DD2 was a total straight forward home birth, so most appointments were at home and some times DH was about and sometimes he wasn't.

otchayaniye · 10/03/2011 21:51

With my first, I had scan each week (apart from the second trimester when it was fortnightly) from 5 weeks until I had her (8 months)

Husband worked about 5 minutes from the hospital so I usually arranged them for just before I went to work and catch a coffee with him and go (usually minimal waiting unless ob/gyn was performing an emergency birth).

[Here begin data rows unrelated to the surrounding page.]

(* ===== verification/DataTypes.v ===== *)
(** The driver's data types (third-party/cpp-driver/src/data_type.{hpp,cpp}) and how the extension
    builds one beside each of its types (src/Type/TypeFactory.c, src/Type/UserType.c,
    src/Type/Tuple.c), and the values an application hands to the driver: encode.hpp, collection.hpp,
    tuple.hpp, abstract_data.hpp, user_type_value.hpp.

    A value is what the driver was given; a collection or tuple holds the encoded elements, as the
    driver does.  The index of the fields of a user type is a hash table in the driver; here it is the
    list of fields that it finds. *)
From S2P Require Import Prelude InetUtil Serialization DriverErrors Types Decoder.
#[local] Open Scope Z_scope.

(** ** Types *)

(** [DataType], [CustomType], [CollectionType] or [TupleType], [UserType] *)
Inductive CassDataType :=
| DSimple (vt : Z)
| DCustom (class_name : bytes)
| DComposite (vt : Z) (types : list CassDataType)
| DUser (keyspace type_name : bytes) (fields : list (bytes * CassDataType)).

Definition value_type (t : CassDataType) : Z :=
  match t with
  | DSimple vt | DComposite vt _ => vt
  | DCustom _ => CASS_VALUE_TYPE_CUSTOM
  | DUser _ _ _ => CASS_VALUE_TYPE_UDT
  end.

(** [types()] *)
Definition sub_types (t : CassDataType) : list CassDataType := match t with DComposite _ l => l | _ => [] end.
Definition fields (t : CassDataType) : list (bytes * CassDataType) := match t with DUser _ _ l => l | _ => [] end.

Definition is_int64_type (vt : Z) : bool :=
  (vt =? CASS_VALUE_TYPE_BIGINT) || (vt =? CASS_VALUE_TYPE_COUNTER) || (vt =? CASS_VALUE_TYPE_TIMESTAMP) || (vt =? CASS_VALUE_TYPE_TIME).
Definition is_text_type (vt : Z) : bool :=
  (vt =? CASS_VALUE_TYPE_ASCII) || (vt =? CASS_VALUE_TYPE_TEXT) || (vt =? CASS_VALUE_TYPE_VARCHAR).
Definition is_bytes_type (vt : Z) : bool :=
  (vt =? CASS_VALUE_TYPE_BLOB) || (vt =? CASS_VALUE_TYPE_VARINT) || (vt =? CASS_VALUE_TYPE_CUSTOM).
Definition is_uuid_type (vt : Z) : bool := (vt =? CASS_VALUE_TYPE_TIMEUUID) || (vt =? CASS_VALUE_TYPE_UUID).
Definition is_collection_type (vt : Z) : bool :=
  (vt =? CASS_VALUE_TYPE_LIST) || (vt =? CASS_VALUE_TYPE_MAP) || (vt =? CASS_VALUE_TYPE_SET).

Definition is_nil {A} (l : list A) : bool := match l with [] => true | _ => false end.

Definition equals_both_not_empty (s1 s2 : bytes) : bool := is_nil s1 || is_nil s2 || bool_decide (s1 = s2).

Fixpoint all_pairs {A B} (f : A -> B -> bool) (l1 : list A) (l2 : list B) : bool :=
  match l1, l2 with x :: l1', y :: l2' => f x y && all_pairs f l1' l2' | _, _ => true end.

(** [DataType::equals] and its overrides *)
Fixpoint equals (t1 t2 : CassDataType) : bool :=
  match t1 with
  | DSimple vt =>
      if (vt =? CASS_VALUE_TYPE_TEXT) || (vt =? CASS_VALUE_TYPE_VARCHAR)
      then (value_type t2 =? CASS_VALUE_TYPE_TEXT) || (value_type t2 =? CASS_VALUE_TYPE_VARCHAR)
      else vt =? value_type t2
  | DCustom c1 => match t2 with DCustom c2 => equals_both_not_empty c1 c2 | _ => false end
  | DComposite vt l1 =>
      (vt =? value_type t2) &&
      (is_nil l1 || is_nil (sub_types t2) || (length l1 =? length (sub_types t2))%nat && all_pairs equals l1 (sub_types t2))
  | DUser ks1 n1 l1 =>
      match t2 with
      | DUser ks2 n2 l2 =>
          equals_both_not_empty ks1 ks2 && equals_both_not_empty n1 n2 &&
          all_pairs (fun f1 f2 : bytes * CassDataType => bool_decide (fst f1 = fst f2) && equals (snd f1) (snd f2)) l1 l2
      | _ => false
      end
  end.

(** What decoding asks of a type. *)
Definition data_type_view (t : CassDataType) : DataType := {|
  is_collection := is_collection_type (value_type t);
  is_string_or_bytes := is_text_type (value_type t) || is_bytes_type (value_type t);
  field_count :=
    if value_type t =? CASS_VALUE_TYPE_TUPLE then Some (zlen (sub_types t))
    else if value_type t =? CASS_VALUE_TYPE_UDT then Some (zlen (fields t)) else None
|}.

(** [PHP_SCYLLADB_SCALAR_TYPES_MAP] *)
Definition scalar_types : list Z :=
  [CASS_VALUE_TYPE_ASCII; CASS_VALUE_TYPE_BIGINT; CASS_VALUE_TYPE_SMALL_INT; CASS_VALUE_TYPE_TINY_INT; CASS_VALUE_TYPE_BLOB;
   CASS_VALUE_TYPE_BOOLEAN; CASS_VALUE_TYPE_COUNTER; CASS_VALUE_TYPE_DECIMAL; CASS_VALUE_TYPE_DOUBLE; CASS_VALUE_TYPE_DURATION;
   CASS_VALUE_TYPE_FLOAT; CASS_VALUE_TYPE_INT; CASS_VALUE_TYPE_TEXT; CASS_VALUE_TYPE_TIMESTAMP; CASS_VALUE_TYPE_DATE; CASS_VALUE_TYPE_TIME;
   CASS_VALUE_TYPE_UUID; CASS_VALUE_TYPE_VARCHAR; CASS_VALUE_TYPE_VARINT; CASS_VALUE_TYPE_TIMEUUID; CASS_VALUE_TYPE_INET].

Definition is_scalar_type (vt : Z) : bool := existsb (Z.eqb vt) scalar_types.

Definition all_some {A B} (f : A -> option B) : list A -> option (list B) :=
  fix go l := match l with
              | [] => Some []
              | x :: l' => match f x with Some y => option_map (cons y) (go l') | None => None end
              end.

Section from_data_type.
(** Whether the extension is built with custom types. *)
Context (have_custom_type : bool).

(** [php_scylladb_type_from_data_type]: the extension's type for a type of the driver; [None] when
    there is none (a custom type in a build without them) or the driver's type lacks its sub-types. *)
Fixpoint php_scylladb_type_from_data_type (t : CassDataType) : option php_scylladb_type :=
  match t with
  | DSimple vt => if is_scalar_type vt then Some (TScalar vt) else None
  | DCustom c => if have_custom_type then Some (TCustom c) else None
  | DComposite vt l =>
      if vt =? CASS_VALUE_TYPE_LIST then match l with v :: _ => option_map TCollection (php_scylladb_type_from_data_type v) | [] => None end
      else if vt =? CASS_VALUE_TYPE_MAP
      then match l with
           | k :: v :: _ =>
               match php_scylladb_type_from_data_type k, php_scylladb_type_from_data_type v with Some k', Some v' => Some (TMap k' v') | _, _ => None end
           | _ => None
           end
      else if vt =? CASS_VALUE_TYPE_SET then match l with v :: _ => option_map TSet (php_scylladb_type_from_data_type v) | [] => None end
      else if vt =? CASS_VALUE_TYPE_TUPLE then option_map TTuple (all_some php_scylladb_type_from_data_type l)
      else None
  | DUser ks n l =>
      option_map (TUserType (Some ks) (Some n))
        (all_some (fun f => option_map (pair (fst f)) (php_scylladb_type_from_data_type (snd f))) l)
  end.
End from_data_type.

Section data_type_of.
(** The names a user type has in the driver: those of the extension's type when they were set with
    [withName] and [withKeyspace], none when the type came with a result. *)
Context (names : option bytes -> bytes).

(** The [data_type] of a type. *)
Fixpoint data_type_of (t : php_scylladb_type) : CassDataType :=
  match t with
  | TScalar c => DSimple c
  | TCustom _ => DCustom []
  | TCollection v => DComposite CASS_VALUE_TYPE_LIST [data_type_of v]
  | TMap k v => DComposite CASS_VALUE_TYPE_MAP [data_type_of k; data_type_of v]
  | TSet v => DComposite CASS_VALUE_TYPE_SET [data_type_of v]
  | TTuple l => DComposite CASS_VALUE_TYPE_TUPLE (map data_type_of l)
  | TUserType ks n l => DUser (names ks) (names n) (map (fun f => (fst f, data_type_of (snd f))) l)
  end.
End data_type_of.

(** ** Values *)

Inductive element :=
| Unset
| Nul
| Buf (b : bytes)
| Coll (t : CassDataType) (items : list bytes).

Inductive cass_value :=
| VNull
| VInt8 (v : Z) | VInt16 (v : Z) | VInt32 (v : Z) | VUint32 (v : Z) | VInt64 (v : Z)
| VFloat (bits : Z) | VDouble (bits : Z) | VBool (b : bool)
| VString (s : bytes) | VBytes (s : bytes) | VUuid (u : CassUuid) | VInet (a : CassInet)
| VDecimal (varint : bytes) (scale : Z) | VDuration (d : CassDuration)
| VCollection (t : CassDataType) (items : list bytes)
| VTuple (t : CassDataType) (items : list bytes)
| VUserType (t : CassDataType) (elements : list element).

(** [encode_float] and [encode_double] write the bits as an integer. *)
Definition encode_float (bits : Z) : bytes := encode_uint32 bits.
Definition encode_double (bits : Z) : bytes := encode_int64 (wrapS 64 bits).

(** [Collection::get_count], [encode_items] and [encode] *)
Definition get_count (t : CassDataType) (items : list bytes) : Z :=
  wrapS 32 (if value_type t =? CASS_VALUE_TYPE_MAP then zlen items / 2 else zlen items).
Definition encode_items (items : list bytes) : bytes := concat (map (fun i => encode_int32 (zlen i) ++ i) items).
Definition encode_collection (t : CassDataType) (items : list bytes) : bytes := encode_int32 (get_count t items) ++ encode_items items.

(** [Tuple::encode_buffers]: an item that was not set is empty. *)
Definition encode_tuple (items : list bytes) : bytes := concat (map (fun i => if is_nil i then encode_int32 (-1) else i) items).

(** [AbstractData::encode_buffers] *)
Definition encode_element (e : element) : bytes :=
  match e with
  | Unset | Nul | Buf [] => encode_int32 (-1)
  | Buf b => b
  | Coll t items => let b := encode_collection t items in encode_int32 (zlen b) ++ b
  end.
Definition encode_elements (l : list element) : bytes := concat (map encode_element l).

(** [encode] *)
Definition encode (v : cass_value) : bytes :=
  match v with
  | VNull => []
  | VInt8 z => encode_int8 z
  | VInt16 z => encode_int16 z
  | VInt32 z => encode_int32 z
  | VUint32 z => encode_uint32 z
  | VInt64 z => encode_int64 z
  | VFloat b => encode_float b
  | VDouble b => encode_double b
  | VBool b => encode_byte (if b then 1 else 0)
  | VString s | VBytes s => s
  | VUuid u => encode_uuid u
  | VInet a => copy (inet_address a) (address_length a)
  | VDecimal varint scale => encode_int32 scale ++ varint
  | VDuration d => encode_internal d false
  | VCollection t items => encode_collection t items
  | VTuple _ items => encode_tuple items
  | VUserType _ l => encode_elements l
  end.

(** [encode_with_length] *)
Definition encode_with_length (v : cass_value) : bytes :=
  match v with VNull => encode_int32 (-1) | _ => encode_int32 (zlen (encode v)) ++ encode v end.

(** [IsValidDataType] *)
Definition is_valid_data_type (v : cass_value) (t : CassDataType) : bool :=
  let vt := value_type t in
  match v with
  | VNull => true
  | VInt8 _ => vt =? CASS_VALUE_TYPE_TINY_INT
  | VInt16 _ => vt =? CASS_VALUE_TYPE_SMALL_INT
  | VInt32 _ => vt =? CASS_VALUE_TYPE_INT
  | VUint32 _ => vt =? CASS_VALUE_TYPE_DATE
  | VInt64 _ => is_int64_type vt
  | VFloat _ => vt =? CASS_VALUE_TYPE_FLOAT
  | VDouble _ => vt =? CASS_VALUE_TYPE_DOUBLE
  | VBool _ => vt =? CASS_VALUE_TYPE_BOOLEAN
  | VString _ => is_text_type vt || is_bytes_type vt
  | VBytes _ => is_bytes_type vt
  | VUuid _ => is_uuid_type vt
  | VInet _ => vt =? CASS_VALUE_TYPE_INET
  | VDecimal _ _ => vt =? CASS_VALUE_TYPE_DECIMAL
  | VDuration _ => vt =? CASS_VALUE_TYPE_DURATION
  | VCollection t' _ | VTuple t' _ | VUserType t' _ => equals t' t
  end.

(** ** Building values *)

(** [cass_collection_new_from_data_type] and the like: [None] is a null pointer. *)
Definition cass_collection_new (t : CassDataType) : option (list bytes) := if is_collection_type (value_type t) then Some [] else None.
Definition cass_tuple_new (t : CassDataType) : option (list bytes) :=
  if value_type t =? CASS_VALUE_TYPE_TUPLE then Some (map (fun _ => []) (sub_types t)) else None.
Definition cass_user_type_new (t : CassDataType) : option (list element) :=
  if value_type t =? CASS_VALUE_TYPE_UDT then Some (map (fun _ => Unset) (fields t)) else None.

(** [Collection::check] *)
Definition collection_check (t : CassDataType) (items : list bytes) (v : cass_value) : bool :=
  match sub_types t with
  | [k; x] => if value_type t =? CASS_VALUE_TYPE_MAP then is_valid_data_type v (if Nat.even (length items) then k else x) else true
  | [x] => if value_type t =? CASS_VALUE_TYPE_MAP then true else is_valid_data_type v x
  | _ => true
  end.

(** [Collection::append] *)
Definition cass_collection_append (t : CassDataType) (items : list bytes) (v : cass_value) : CassError + list bytes :=
  if collection_check t items v then inr (items ++ [encode v]) else inl CASS_ERROR_LIB_INVALID_VALUE_TYPE.

(** [Tuple::set]; [None] is a write behind the last item, which the check lets through. *)
Definition cass_tuple_set (t : CassDataType) (items : list bytes) (index : Z) (v : cass_value) : option (CassError + list bytes) :=
  if zlen items <? index then Some (inl CASS_ERROR_LIB_INDEX_OUT_OF_BOUNDS)
  else if match sub_types t !! Z.to_nat index with Some x => negb (is_valid_data_type v x) | None => false end
  then Some (inl CASS_ERROR_LIB_INVALID_VALUE_TYPE)
  else if index =? zlen items then None
  else Some (inr (<[Z.to_nat index := encode_with_length v]> items)).

(** [AbstractData::set] *)
Definition element_of (v : cass_value) : CassError + element :=
  match v with
  | VNull => inr Nul
  | VCollection t items =>
      if (value_type t =? CASS_VALUE_TYPE_MAP) && Nat.odd (length items) then inl CASS_ERROR_LIB_INVALID_ITEM_COUNT else inr (Coll t items)
  | _ => inr (Buf (encode_with_length v))
  end.

Definition abstract_set (types : list (option CassDataType)) (l : list element) (index : nat) (v : cass_value) : CassError + list element :=
  if (length l <=? index)%nat then inl CASS_ERROR_LIB_INDEX_OUT_OF_BOUNDS
  else if match types !! index with Some (Some x) => negb (is_valid_data_type v x) | _ => false end then inl CASS_ERROR_LIB_INVALID_VALUE_TYPE
  else match element_of v with inl rc => inl rc | inr e => inr (<[index := e]> l) end.

(** [tolower] in the C locale, and [iequals] *)
Definition tolower (c : Z) : Z := if (65 <=? c) && (c <=? 90) then c + 32 else c.
Definition iequals (s1 s2 : bytes) : bool := bool_decide (map tolower s1 = map tolower s2).

(** [CaseInsensitiveHashTable::get_indices]: a quoted name is matched exactly. *)
Definition quoted (name : bytes) : option bytes :=
  match name with
  | 34 :: r => if List.last name 0 =? 34 then Some (take (length r - 1) r) else None
  | _ => None
  end.
Fixpoint find_indices {A} (f : A -> bool) (i : nat) (l : list A) : list nat :=
  match l with [] => [] | x :: l' => (if f x then [i] else []) ++ find_indices f (S i) l' end.
Definition get_indices (entries : list bytes) (name : bytes) : list nat :=
  match quoted name with
  | Some inner => find_indices (fun n => bool_decide (n = inner)) 0 entries
  | None => find_indices (iequals name) 0 entries
  end.

(** [AbstractData::set] by name: every field the name denotes. *)
Fixpoint set_indices (types : list (option CassDataType)) (l : list element) (indices : list nat) (v : cass_value) : CassError + list element :=
  match indices with
  | [] => inr l
  | i :: r => match abstract_set types l i v with inl rc => inl rc | inr l' => set_indices types l' r v end
  end.
Definition set_by_name (entries : list bytes) (types : list (option CassDataType)) (l : list element) (name : bytes) (v : cass_value) : CassError + list element :=
  match get_indices entries name with
  | [] => inl CASS_ERROR_LIB_NAME_DOES_NOT_EXIST
  | found => set_indices types l found v
  end.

He was able to make about 70 percent of them. We'd chat while waiting, talk about our work and choose names. They were nice times and it helped me feel less nervous (I'd sometimes get a bit anxious)

This time around he's a SAHD to our daughter (I work part time -- we obviously like each other's company or we'd have killed each other by now) and has brought my daughter to two scans but she cried so they waited outside. For the rest (and I am always going in to deposit litres of urine and do blood pressure as I had preeclampsia) I just swing by myself. But he has driven me and picked me up if he's about.

TheDetective · 10/03/2011 22:13

My DF would most likely want to come to any AN checkups I had. He comes everywhere with me... sometimes its like having a puppy ;) But it suits us, we like to be close... He came with me to have my coil put in... sure he'd wanna be there for anything else, be it pregnancy related or not.